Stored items

◆ ◆ ◆ ◆ ◆

Definition TrustMap (s : KeySet) : result (gmap string string) :=
  let* keys := for_each trust_key ∅ (Set_Keys s) in
  refuse (bool_decide (keys = ∅)) "keyset trusts no keys";
  Ok keys.

Definition demote (now : time) (k : ControllerKey) : ControllerKey :=
  if bool_decide (Key_State k = KeyActive)
  then k <| Key_State := KeyAccepted |> <| Key_RotatedAt := now |> else k.

Definition Rotate (s : KeySet) (keyID public : string) (now : time) : result KeySet :=
  let* _ := KeySet_Validate s in
  refuse (bool_decide (keyID = "")) "controller key requires an id";
  refuse (negb (String.length public =? PublicKeySize)%nat) "controller key %q is not a valid ed25519 public key";
  refuse (existsb (λ k, bool_decide (Key_ID k = keyID)) (Set_Keys s)) "key id %q is already in the keyset";
  let rotated := mkKeySet KeySetVersion ((demote now <$> Set_Keys s) ++ [active_key keyID public now]) in
  let* _ := KeySet_Validate rotated in
  Ok rotated.

(** One turn of the loop of [Retire]: whether the key was found, and the keys so far. *)
Definition retire_key (keyID : string) (now : time) (s : bool * list ControllerKey) (k : ControllerKey)
    : result (bool * list ControllerKey) :=
  if bool_decide (Key_ID k = keyID)
  then refuse (bool_decide (Key_State k = KeyActive))
         "refusing to retire the active key %q: rotate to a new key first";
       Ok (true, s.2 ++ [if bool_decide (Key_State k ≠ KeyRetired)
                         then k <| Key_State := KeyRetired |> <| Key_RetiredAt := now |> else k])
  else Ok (s.1, s.2 ++ [k]).

Definition Retire (s : KeySet) (keyID : string) (now : time) : result KeySet :=
  let* _ := KeySet_Validate s in
  let* scanned := for_each (retire_key keyID now) (false, []) (Set_Keys s) in
  refuse (negb scanned.1) "key %q is not in the keyset";
  let retired := mkKeySet KeySetVersion scanned.2 in
  let* _ := KeySet_Validate retired in
  Ok retired.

◆ ◆ ◆ ◆ ◆

▸ **Description of the task**
Report each line in the entries where the string "ControllerKey" occurs.

▸ **Finished task**
Definition demote (now : time) (k : ControllerKey) : ControllerKey :=
Definition retire_key (keyID : string) (now : time) (s : bool * list ControllerKey) (k : ControllerKey)
    : result (bool * list ControllerKey) :=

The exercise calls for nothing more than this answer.